I’d like to start with a question. Why is a plant green?

No, don’t look at me like that, I’m not retraining as a biology teacher. But I do know that the reason a plant is green is because it contains chlorophyll. In every cell there’s this green stuff called chlorophyll which absorbs light and turns it into energy. Chlorophyll is what makes the life processes in a plant possible. It’s green because it’s alive.

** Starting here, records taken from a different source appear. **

(** An up-to-date path costs an iteration nothing but [files_found]. *)
Lemma scan_file_up_to_date env st q :
  up_to_date env (rows st) q →
  rows (scan_file env st q) = rows st
  ∧ new_files (scan_file env st q) = new_files st
  ∧ updated_files (scan_file env st q) = updated_files st.
Proof.
  unfold up_to_date, needs_analysis, scan_file.
  destruct (stat env q) as [s |] eqn:Hq; [| done].
  destruct (path_encodable q) eqn:Henc; [| done]. cbn [andb negb].
  destruct (rows st !! q) as [e |] eqn:Hrow; [| done].
  fold (current_hash env q). by intros ->.
Qed.

Lemma scan_file_preserves_up_to_date env st q p :
  up_to_date env (rows st) p → up_to_date env (rows (scan_file env st q)) p.
Proof.
  intros Hp. destruct (decide (p = q)) as [-> | Hne].
  - by destruct (scan_file_up_to_date env st q Hp) as (-> & _).
  - unfold up_to_date, needs_analysis in *. by rewrite scan_file_other.
Qed.

Lemma scan_loop_brings_up_to_date env audio_files st :
  (∀ p s, p ∈ audio_files → stat env p = Some s →
          needs_analysis env (rows st) p s = true →
          is_Some (analyze_audio_file env p)) →
  ∀ p, p ∈ audio_files →
       up_to_date env (rows (foldl (scan_file env) st audio_files)) p.
Proof.
  revert st. induction audio_files as [| q audio_files IH]; intros st Hok p Hp.
  { by apply elem_of_nil in Hp. }
  cbn [foldl].
  assert (Hq : up_to_date env (rows (scan_file env st q)) q).
  { apply scan_file_brings_up_to_date. intros s. apply Hok. by left. }
  destruct (decide (p = q)) as [-> | Hne].
  - apply (scan_loop_invariant env (fun st => up_to_date env (rows st) q));
      [| done].
    intros st' q'. apply scan_file_preserves_up_to_date.
  - apply elem_of_cons in Hp as [? | Hp]; [done |].
    apply IH; [| done]. intros p' s Hp' Hs Hneeds.
    destruct (decide (p' = q)) as [-> | Hne'].
    + unfold up_to_date in Hq. rewrite Hs in Hq. congruence.
    + apply (Hok p' s); [by right | done |].
      unfold needs_analysis in *. by rewrite scan_file_other in Hneeds.
Qed.

Lemma scan_loop_up_to_date env audio_files st :
  (∀ p, p ∈ audio_files → up_to_date env (rows st) p) →
  rows (foldl (scan_file env) st audio_files) = rows st
  ∧ new_files (foldl (scan_file env) st audio_files) = new_files st
  ∧ updated_files (foldl (scan_file env) st audio_files) = updated_files st.
Proof.
  revert st. induction audio_files as [| q audio_files IH]; intros st Hall;
    [done |].
  cbn [foldl].
  destruct (scan_file_up_to_date env st q) as (Hr & Hn & Hu).
  { apply Hall. by left. }
  destruct (IH (scan_file env st q)) as (Hr' & Hn' & Hu').
  { intros p Hp. rewrite Hr. apply Hall. by right. }
  by rewrite Hr', Hn', Hu', Hr, Hn, Hu.
Qed.

Lemma stat_successes_ext env env' (audio_files : list string) :
  (∀ p, p ∈ audio_files → stat env p = stat env' p) →
  filter (fun p => is_Some (stat env p) ∧ path_encodable p = true) audio_files
  = filter (fun p => is_Some (stat env' p) ∧ path_encodable p = true)
           audio_files.
Proof.
  induction audio_files as [| q audio_files IH]; intros Hsame; [done |].
  rewrite !filter_cons, (Hsame q) by (by left).
  rewrite IH; [done |]. intros p Hp. apply Hsame. by right.
Qed.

But animals are alive too. Why aren’t mammals green? Well, it’s because they don’t have chlorophyll, they have haemoglobin. Haemoglobin is the stuff in our blood which absorbs oxygen and releases it in cells to make energy. It’s what makes the life processes in a mammal possible. Haemoglobin isn’t green, it’s red. So the colour of life in a plant is green. The colour of life in an animal is red.

 

Now I’d like you to imagine that there is another colour which carries life. Its presence marks another kind of life process, which this time is found not in plants or animals but only in human beings. We aren’t used to looking for this colour, but God is. I’d like you to imagine that when God looks at people, most of them look various shades of grey. But some don’t. Some of them glow with a beautiful golden yellow colour. It’s like this picture. Just as the life energy of a healthy plant is green, and the life energy of a healthy animal is red, so there is a life energy in a healthy human person. The life energy of a person who is truly alive is yellow. And that’s what this letter to the Romans is all about. It’s about how to be not a grey person but a yellow person. It’s about how to make sure that we are full of the kind of energy that makes us truly alive.

 

So before we go on, I’d like to ask another question. When God looks at you, what colour does he see you in? Are you yellow, or are you a shade of grey? And what kind of energy is it that we need to make us yellow? What is the life process involved?

Let’s pray…

 

A survey of Generation X

 

We live in a world that is changing fast. People have always talked about generation gaps. But it seems that nowadays the gaps are getting larger, with each generation having its own distinctive outlook on life. And so it has become fashionable to refer to the generations by different names. If you are aged between about 20 and 40 you belong to what is known as Generation X. And I’ve just read a fascinating survey published last year on Generation X. The object of the survey was to see if there were any differences in outlook and lifestyle between Christian and non-Christian Generation Xers. These were some of the results:

 

Non Christian

Generation X

Christian

£14 per month

Give to charity on average

£51 per month

17%

Involved in community service

46%

44%

Believe rich countries should help poor ones

66%

25%

Believe it wrong to tell lies

51%

84%

Believe marriage is for life

97%

 

 

 

68%

Think what you believe affects how you behave

90%

163 days a year

Read a newspaper on average

134 days a year

0%

Read the Bible daily or weekly

66%

 

 

It is immediately obvious that there are big differences. Christian and non-Christian Generation Xers have a different outlook and lifestyle. To sum it up, Christians are more altruistic than non-Christians. If you look at the top half of the table you see that Christians give more to charity, are more likely to be involved in community service, and place a higher priority on dealing with international poverty. They are less likely to tell lies and more likely to stay married. What explains the difference? Well, the bottom half of the table gives the answer. 90% of Christians say their behaviour is determined or influenced by what they think and believe, by what is in their mind. And what is in their mind is less likely to come from the world and more likely to come from the Bible. The reason for the difference is in Romans 12.2 – a Christian is someone who is being transformed by the renewal of their mind.

 

The renewal of the mind: verse 1-2

 

We’ve been reading Romans together for 11 weeks now. So far it’s all been rather abstract. Paul has explained the predicament we all share as human beings.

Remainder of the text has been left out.